The Risks of Using Ebola Funds to Fight the Zika Virus

Separate bills plans to redirect funds, but is it enough and what are the risks?

ByABC News
May 18, 2016, 1:44 PM

— -- The battle over Zika funding continues on Capitol Hill this week, as Senators are expected to move a new $1.1 billion bill forward and House Republicans work on a separate funding measure using “unobligated” Ebola funds.

The House proposal calls for $350 million in unobligated Ebola funds to help fund their new $622 million proposal to fight Zika, about one-third of the $1.9 billion that President Obama has requested.

“The legislation funds these efforts in a responsible way, using existing resources –- including excess funding left over from the Ebola outbreak -– to pay for it,” House Appropriations Committee Chairman Hal Rogers (R-KY) said in a statement.

The White House has threatened to veto the measure, saying it is inadequate and it could only fund efforts to fight Zika through September.

But questions remain about whether using Ebola funds to fight Zika virus is good budgeting or dangerous to public health.

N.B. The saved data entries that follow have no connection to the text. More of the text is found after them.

Lemma trywait_fails s sem s' : sem_trywait s sem = Some (s', ERROR) -> quiet s s'.
Proof.
  unfold sem_trywait. intros (_ & _ & H)%bind_Some. destruct (sem =? 0); [injection H as <-; apply quiet_errno|]. destruct (_ <? _).
  - by apply bind_Some in H as (? & _ & ?).
  - injection H as <-. destruct (quiet_errno s EINVAL) as [H1 H2], (quiet_errno (with_errno s EINVAL) EAGAIN) as [H3 H4].
    split; [congruence|]. intros x. destruct (H2 x), (H4 x). split; congruence.
Qed.

Section call.
Context {R : Type} (T : list Z) (idle : Z) (P : list Z) (B : Z -> Z) (HT : NoDup T) (N : Z -> Z) (Pool : list Z).
Context (HPool : Z.of_nat (length Pool) <= CONFIG_PREALLOC_WDOGS).
Abbreviation user := (user T idle).
Abbreviation sem_inv := (sem_inv T idle P B).
Abbreviation dogs_ok := (dogs_ok T Pool).
Abbreviation timers_ok := (timers_ok T idle N).
Abbreviation pids_ok := (pids_ok T idle N).
Abbreviation timed_inv := (timed_inv T idle P B N Pool).
Abbreviation timed_ok := (timed_ok T idle P B N Pool).
Abbreviation other_waiters := (other_waiters T).
Abbreviation world := (world R).

(** ** Creating the watchdog *)

Lemma create_spec (w : world) A G t F me heap :
  timed_inv w A G t F -> me ∈ T -> wtimed w me = NoTimed ->
  (heap = 0 \/ (heap ∉ Pool) /\ forall x, x ∈ T -> waitdog (wt w) x <> heap) ->
  exists d' dog F', wd_create (wds (wt w)) false heap = Some (d', dog) /\ wd_rep 1 d' t F' /\
    (dog = 0 /\ d' = wds (wt w) /\ F' = F \/
     dog <> 0 /\ (dog ∉ F') /\ F' ⊆ F /\ (forall y, y ∈ T -> waitdog (wt w) y <> dog) /\ kind_ok Pool (wdogs d' dog) dog).
Proof.
  intros Hi Hme HTP Hheap. pose proof (ti_wd _ _ _ _ _ _ _ _ _ _ _ Hi) as Hr. pose proof (ti_dogs _ _ _ _ _ _ _ _ _ _ _ Hi) as Hd.
  pose proof (dk_pool _ _ _ _ _ _ Hd) as HF. pose proof (wr_free _ _ _ _ Hr) as Hq.
  destruct (Z_lt_le_dec CONFIG_WDOG_INTRESERVE (Z.of_nat (length F))) as [Hmany|Hfew].
  - destruct F as [|dog F]; [simpl in Hmany; unfold CONFIG_WDOG_INTRESERVE in *; lia|].
    pose proof (submseteq_length _ _ (NoDup_submseteq _ _ (sq_nodup _ _ _ Hq) HF)) as Hlen. rewrite length_cons in Hlen. unfold CONFIG_PREALLOC_WDOGS in HPool.
    destruct (wd_create_prealloc 1 (wds (wt w)) t dog F false heap Hr) as (d' & Hrun & Hr' & Hfl); [rewrite orb_false_r; by apply Z.ltb_lt|lia|].
    exists d', dog, F. split; [done|]. split; [done|]. right. pose proof (sq_nodup _ _ _ Hq) as Hn. apply NoDup_cons in Hn as [HdF _].
    pose proof (sq_null _ _ _ Hq) as H0. split_and!; [set_solver|done|set_solver| |].
    + intros y Hy E. assert (waitdog (wt w) y <> 0) by (rewrite E; set_solver). destruct (dk_used _ _ _ _ _ _ Hd y Hy) as [Hin _]; [done|]. rewrite E in Hin. set_solver.
    + unfold kind_ok, WDOG_ISALLOCED, WDOG_ISSTATIC. rewrite Hfl. rewrite bool_decide_eq_true_2 by set_solver. done.
  - destruct Hheap as [->|[Hh Hnew]].
    + exists (wds (wt w)), 0, F. split; [|split; [done|by left]]. unfold wd_create. rewrite (wr_count _ _ _ _ Hr).
      by destruct (Z.ltb_spec CONFIG_WDOG_INTRESERVE (Z.of_nat (length F))); [lia|].
    + assert (Hh0 : heap <> 0). { intros ->. apply (Hnew me Hme). by apply (dk_none _ _ _ _ _ _ Hd). }
      destruct (wd_create_heap 1 (wds (wt w)) t F heap Hr Hfew Hh0) as (d' & Hrun & Hr' & Hfl); [|set_solver|].
      { intros (y & -> & Hy)%list_elem_of_fmap. destruct (tk_timer _ _ _ _ _ _ _ _ (ti_timers _ _ _ _ _ _ _ _ _ _ _ Hi) y Hy) as (x & [Hx _] & E & _).
        by apply (Hnew x Hx). }
      exists d', heap, F. split; [done|]. split; [done|]. right. split_and!; [done|set_solver|done|done|].
      unfold kind_ok, WDOG_ISALLOCED, WDOG_ISSTATIC. rewrite Hfl. rewrite bool_decide_eq_false_2 by done. done.
Qed.

(** With its new watchdog the task is as after a wait. *)
Lemma create_step (w : world) A G t F me heap d' dog :
  timed_inv w A G t F -> me ∈ T -> wtimed w me = NoTimed -> wpcs w me = PcUser ->
  (heap = 0 \/ (heap ∉ Pool) /\ forall x, x ∈ T -> waitdog (wt w) x <> heap) ->
  wd_create (wds (wt w)) false heap = Some (d', dog) -> dog <> 0 ->
  let w' := mk_world (set_waitdog me dog (set_wds d' (wt w))) (wpcs w) (upd (wtimed w) me AfterWait) in
  exists F', timed_inv w' A G t F' /\ other_waiters me w w' t t.
Proof.
  intros Hi Hme HTP Hpc Hheap Hrun Hdog w'. destruct (create_spec w A G t F me heap Hi Hme HTP Hheap) as (d1 & dog1 & F' & Hrun1 & Hr' & Hcase).
  rewrite Hrun in Hrun1. injection Hrun1 as <- <-. destruct Hcase as [[? _]|(_ & HdF & HF & Hnew & Hk)]; [done|].
  pose proof (ti_dogs _ _ _ _ _ _ _ _ _ _ _ Hi) as Hd. assert (HD0 : waitdog (wt w) me = 0) by (by apply (dk_none _ _ _ _ _ _ Hd)). exists F'. split.
  - constructor; simpl.
    + apply (ti_sem _ _ _ _ _ _ _ _ _ _ _ Hi).
    + done.
    + apply (dogs_new T Pool _ _ (wds (wt w)) d' F F'); try done. intros y. by apply (kinds_create _ _ _ _ _ _ Hrun).
    + apply (timers_new T idle N); [apply (ti_timers _ _ _ _ _ _ _ _ _ _ _ Hi)| |done]. rewrite HD0.
      apply (sq_null _ _ _ (wr_active _ _ _ _ (ti_wd _ _ _ _ _ _ _ _ _ _ _ Hi))).
    + apply (ti_pids _ _ _ _ _ _ _ _ _ _ _ Hi).
    + intros y Hy. unfold upd. destruct (Z.eqb_spec y me) as [->|]; [done|]. by apply (ti_pcs _ _ _ _ _ _ _ _ _ _ _ Hi).
  - intros y Hy Hne. simpl. rewrite !upd_ne by done. done.
Qed.

(** ** The error number of the running task *)

Lemma errno_balanced s A G e : sem_inv s A G -> pcs s (running A) = PcUser -> balanced T idle P B s EvLock (Some (mk_sys (with_errno (ss s) e) (pcs s), None)).
Proof.
  intros Hi HQ. destruct (inv_running _ _ _ _ _ _ _ Hi) as (_ & _ & Hr & Hw).
  destruct (with_errno_core T idle P B (ss s) A G e _ _ _ (in_core _ _ _ _ _ _ _ Hi) (in_views _ _ _ _ _ _ _ Hi) (in_task _ _ _ _ _ _ _ Hi)) as (Hc & Hv & Hirq & _).
  destruct (books_local T (running A) (waits (ss s)) (waits (ss s)) (errnos (ss s)) (upd (errnos (ss s)) (running A) e) (count_of (ss s)) (pcs s) (pcs s)) as [Hb Ha]; try done.
  { apply (in_books _ _ _ _ _ _ _ Hi). }
  { intros y Hne. by rewrite upd_ne. }
  { by rewrite HQ. }
  eapply balanced_intro; [exact Hc|done|exact Hv|apply (in_list _ _ _ _ _ _ _ Hi)|exact Hb|apply (in_posts _ _ _ _ _ _ _ Hi)|by steady_user HQ|].
  intros u _. rewrite Ha. unfold sys_available. simpl. lia.
Qed.

Lemma errout_step (w : world) A G t F me err :
  timed_inv w A G t F -> me = cpu (kn (ts (wt w))) -> wpcs w me = PcUser ->
  let w' := mk_world (errout (wt w) err).1 (wpcs w) (wtimed w) in
  exists A' G', timed_inv w' A' G' t F /\ other_waiters me w w' t t /\
    forall sem, sem <> 0 -> sys_available T (to_sys w') sem = sys_available T (to_sys w) sem.
Proof.
  intros Hi -> Hpc w'. pose proof (ti_sem _ _ _ _ _ _ _ _ _ _ _ Hi) as Hs. destruct (inv_running _ _ _ _ _ _ _ Hs) as (_ & Hcpu & _). simpl in Hcpu. rewrite Hcpu in Hpc.
  destruct (errno_balanced (to_sys w) A G err Hs Hpc) as (s' & f & E & (A' & G' & Hs') & Ha & Hst). injection E as <- <-. exists A', G'. split; [|split].
  - refine (put_inv T idle P B N Pool w A G t F _ A' G' Hi Hs' _ _ _).
    + apply (timers_ext T idle N _ _ _ _ _ _ _ (ti_timers _ _ _ _ _ _ _ _ _ _ _ Hi)). intros x Hx HI. pose proof (ti_pcs _ _ _ _ _ _ _ _ _ _ _ Hi x Hx) as Hp. rewrite HI in Hp.
      destruct Hp as [sem Hp]. destruct (Hst x sem false Hp) as [HE HW]. split; [by destruct HW as [->| ->]|]. destruct HE as [HE|?]; [|done]. by rewrite HE.
    + apply (pids_ok_same T idle N (kn (ts (wt w)))); [|apply (ti_pids _ _ _ _ _ _ _ _ _ _ _ Hi)]. apply ids_with_errno. reflexivity.
    + done.
  - by apply waiters_refl.
  - intros sem Hsem. specialize (Ha sem Hsem). cbn [acquired posted] in Ha. change (sys_available T (to_sys w') sem + 0 = sys_available T (to_sys w) sem + 0) in Ha. lia.
Qed.

(** ** Starting the watchdog, and waiting *)

Lemma getpid_running (w : world) A G t F : timed_inv w A G t F -> running A <> idle -> u32 (getpid (kn (ts (wt w)))) = N (running A).
Proof.
  intros Hi Hid. pose proof (in_core _ _ _ _ _ _ _ (ti_sem _ _ _ _ _ _ _ _ _ _ _ Hi)) as Hc. destruct (core_running _ _ _ _ _ _ Hc) as (Hh & _ & HrT & H0). simpl in Hh.
  destruct (ti_pids _ _ _ _ _ _ _ _ _ _ _ Hi (running A)) as (Hp & Hr & _); [done|]. unfold getpid. rewrite Hh. destruct (Z.eqb_spec (running A) 0); [done|]. simpl.
  rewrite Hp. apply u32_small. lia.
Qed.

Lemma start_step (w : world) A G t F me sem ticks :
  timed_inv w A G t F -> me = cpu (kn (ts (wt w))) -> wtimed w me = AfterWait -> sem <> 0 -> count_of (ts (wt w)) sem <= 0 -> 0 <= ticks <= 2147483647 ->
  sem_event_valid T idle (to_sys w) (EvWait sem) -> nest_room T (to_sys w) ->
  exists d' s', wd_start wd_fuel (wds (wt w)) (waitdog (wt w) me) ticks SEM_TIMEOUT [u32 (getpid (kn (ts (wt w))))] = Some (d', OK) /\
    sem_wait (ts (wt w)) sem = Some (s', Switched) /\
    let w' := mk_world (set_ts s' (set_wds d' (wt w))) (upd (wpcs w) me (PcWait sem false)) (upd (wtimed w) me InWait) in
    let t' := start_timer (waitdog (wt w) me) ticks SEM_TIMEOUT [N me] t in
    (exists A' G', timed_inv w' A' G' t' F) /\ other_waiters me w w' t t' /\
    forall u, u <> 0 -> sys_available T (to_sys w') u = sys_available T (to_sys w) u.
Proof.
  intros Hi -> HTP Hs0 Hneg Hticks Hv Hroom. pose proof (ti_sem _ _ _ _ _ _ _ _ _ _ _ Hi) as Hs. destruct (inv_running _ _ _ _ _ _ _ Hs) as (_ & Hcpu & Hr & Hw). simpl in Hcpu. rewrite Hcpu in *.
  pose proof (wait_step T idle P B HT (to_sys w) A G sem Hs Hv Hroom) as Hb. destruct Hv as (HQ & Hid & _ & Hl). cbn [to_sys ss pcs] in HQ, Hid, Hl. rewrite Hcpu in *.
  destruct (sem_wait_blocks T idle P B (ts (wt w)) A G sem _ _ _ (in_core _ _ _ _ _ _ _ Hs) (in_views _ _ _ _ _ _ _ Hs) (in_task _ _ _ _ _ _ _ Hs))
    as (s' & A1 & Hrun & _ & _ & _ & Hv' & _); try done.
  { intros p Hp. apply Hroom. by apply (hb_task _ _ _ (co_hold _ _ _ _ _ _ (in_core _ _ _ _ _ _ _ Hs)) sem). }
  cbn [sem_exec] in Hb. unfold after_wait in Hb. cbn [to_sys ss pcs] in Hb. rewrite Hrun, Hcpu in Hb. cbn [mbind option_bind] in Hb.
  destruct Hb as (s1 & f & E & (A' & G' & Hs') & Ha & Hst). injection E as <- <-. set (me := running A) in *.
  pose proof (ti_wd _ _ _ _ _ _ _ _ _ _ _ Hi) as Hrep. pose proof (ti_dogs _ _ _ _ _ _ _ _ _ _ _ Hi) as Hd.
  assert (Hm0 : waitdog (wt w) me <> 0) by (apply (dog_there T idle P B N Pool w A G t F me Hi Hr); congruence).
  destruct (dk_used _ _ _ _ _ _ Hd me Hr Hm0) as [HmF _]. rewrite (getpid_running w A G t F Hi Hid).
  destruct (wd_start_spec 1 wd_fuel (wds (wt w)) t F (waitdog (wt w) me) ticks SEM_TIMEOUT [N me] Hrep) as (d' & Hst1 & Hrep'); try done;
    [simpl; lia|by apply (inv_fuel T idle P B N Pool w A G t F)|].
  exists d', s'. split; [done|]. split; [done|]. cbn zeta. split; [|split].
  - exists A', G'. constructor; simpl; try done.
    + destruct (dogs_kinds _ _ _ _ _ _ _ Hd (kinds_start _ _ _ _ _ _ _ _ Hst1)) as [D1 D2 D3 D4]. constructor; try done.
      intros y Hy. unfold upd. destruct (Z.eqb_spec y me) as [->|]; [|by apply D1]. split; [intros E; by rewrite E in Hm0|done].
    + apply (timers_start T idle N (waits (ts (wt w))) (errnos (ts (wt w)))); try done.
      * apply (ti_timers _ _ _ _ _ _ _ _ _ _ _ Hi).
      * intros y Hy. by apply (dog_inj T idle P B N Pool w A G t F me y).
      * intros y Hne. unfold waits, errnos. rewrite (vw_wait _ _ _ _ _ Hv'), (vw_errno _ _ _ _ _ Hv'), !upd_ne by done. done.
      * unfold errnos. by rewrite (vw_errno _ _ _ _ _ Hv'), upd_eq.
    + apply (pids_ok_same T idle N (kn (ts (wt w)))); [|apply (ti_pids _ _ _ _ _ _ _ _ _ _ _ Hi)]. exact (ids_wait _ _ _ _ Hrun).
    + intros y Hy. unfold upd. destruct (Z.eqb_spec y me) as [->|]; [by exists sem|]. by apply (ti_pcs _ _ _ _ _ _ _ _ _ _ _ Hi).
  - intros y Hy Hne. simpl. rewrite upd_ne by done. split; [done|]. split; [done|]. intros _. apply time_left_start.
    intros E. apply Hne. by apply (dog_inj T idle P B N Pool w A G t F me y).
  - intros u Hu. specialize (Ha u Hu). cbn [acquired posted] in Ha. rewrite !Z.add_0_r in Ha. exact Ha.
Qed.

(** ** Taking the semaphore without waiting *)

Lemma try_step (w : world) A G t F me sem :
  timed_inv w A G t F -> me = cpu (kn (ts (wt w))) -> wtimed w me = AfterWait -> me <> idle -> sem <> 0 ->
  exists s' ret, sem_trywait (ts (wt w)) sem = Some (s', ret) /\ (ret = OK \/ ret = ERROR /\ count_of s' sem <= 0) /\
    let w' := mk_world (set_ts s' (wt w)) (wpcs w) (wtimed w) in
    (exists A' G', timed_inv w' A' G' t F) /\ other_waiters me w w' t t /\ cpu (kn s') = me /\
    forall u, u <> 0 -> sys_available T (to_sys w') u + acquired (Some (sem, ret)) u = sys_available T (to_sys w) u.
Proof.
  intros Hi Hme HTP Hid Hs0. pose proof (ti_sem _ _ _ _ _ _ _ _ _ _ _ Hi) as Hs. destruct (inv_running _ _ _ _ _ _ _ Hs) as (_ & Hcpu & Hr & Hw). simpl in Hcpu.
  rewrite Hcpu in Hme. rewrite <- Hme in *. pose proof (ti_pcs _ _ _ _ _ _ _ _ _ _ _ Hi me Hr) as Hpc. rewrite HTP in Hpc. simpl in Hpc.
  destruct (sem_part T idle P B HT N Pool w A G t F (EvTryWait sem) Hi) as (s1 & f & Hrun & (A' & G' & Hs') & Htm & Hpid & Ha).
  { cbn [sem_event_valid to_sys ss pcs]. by rewrite Hcpu. }
  { done. }
  { by intros x. }
  destruct (sem_trywait_spec T idle P B (ts (wt w)) A G sem _ _ _ (in_core _ _ _ _ _ _ _ Hs) (in_views _ _ _ _ _ _ _ Hs) (in_task _ _ _ _ _ _ _ Hs))
    as (s' & G1 & Hrun' & _ & Hc' & Hv'); try done; [by rewrite <- Hme|by rewrite <- Hme|]. cbn [to_sys ss] in *.
  cbn [sem_exec to_sys ss] in Hrun. rewrite Hrun' in Hrun. injection Hrun as <- <-. exists s'. eexists. split; [exact Hrun'|]. split; [|split; [|split; [|split]]].
  - destruct (Z.ltb_spec 0 (count_of (ts (wt w)) sem)); [by left|right]. split; [done|]. by rewrite (vw_count _ _ _ _ _ Hv').
  - exists A', G'. by apply (put_inv T idle P B N Pool w A G t F _ A' G' Hi Hs').
  - by apply waiters_refl.
  - rewrite Hme. apply (ok_cpu _ _ _ _ (co_ok _ _ _ _ _ _ Hc')).
  - intros u Hu. specialize (Ha u Hu). cbn [posted] in Ha. rewrite Z.add_0_r in Ha. exact Ha.
Qed.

The definition of “unobligated” funds

While some funds previously allocated in the fight against Ebola have yet to be spent, they are aren’t actually “unobligated.”

Outlined in the Ebola proposal for both Health and Human Services (HHS) and the United States Agency for International Development (USAID) was establishing a “global health security capacity in vulnerable countries” including a 5-year plan to help fight Ebola.

So, while the money hasn’t been spent, it has been promised to prop up health systems in West African countries.

“The cycle we are seeing has been repeated over and over again,” ABC News’ Chief Health and Medical Editor and former Acting CDC Director, Dr. Richard Besser explains. “By taking money away from Ebola activities and disease surveillance in Africa, we all become vulnerable to the next disease outbreak on that continent. Disease surveillance and response capacity isn't something that you can just buy. It involves training and supporting people so that when a crisis hits, they can identify the problem quickly and respond effectively. Without sustainable funding, these essential systems are not built and sustained and we all become vulnerable.”

The status of the threat from Ebola

Although the Public Health Emergency for Ebola was lifted at the end of March 2016, last month West Africa saw 13 new cases.

Andy Sechler, a physician and senior health advisor for Last Mile Health, who’s worked in Liberia for the past six years, said funding like what was promised to the Global Health Security Agenda means fulfilling health goals in Liberia that can have global impact.

“Our goal is to provide a health worker in every village so everyone, everywhere has a health worker,” he said.

At the time of the Ebola outbreak, he said there were between 50-100 doctors serving the entire country of Liberia. But placing trained health care providers in communities and remote villages can provide “a mechanism to detect future outbreaks.”

“If you have one in every village, in every far off area of Liberia, they are able to pick up outbreaks before they snowball,” he said. “Nigeria contacted thousands of people with their community health network to quickly quell the outbreak there, whereas the affected countries didn’t have any ability to do that at that time.”

If the ongoing efforts to stop Ebola were pulled due to a lack in funding, healthcare workers are fearful an Ebola resurgence could be possible.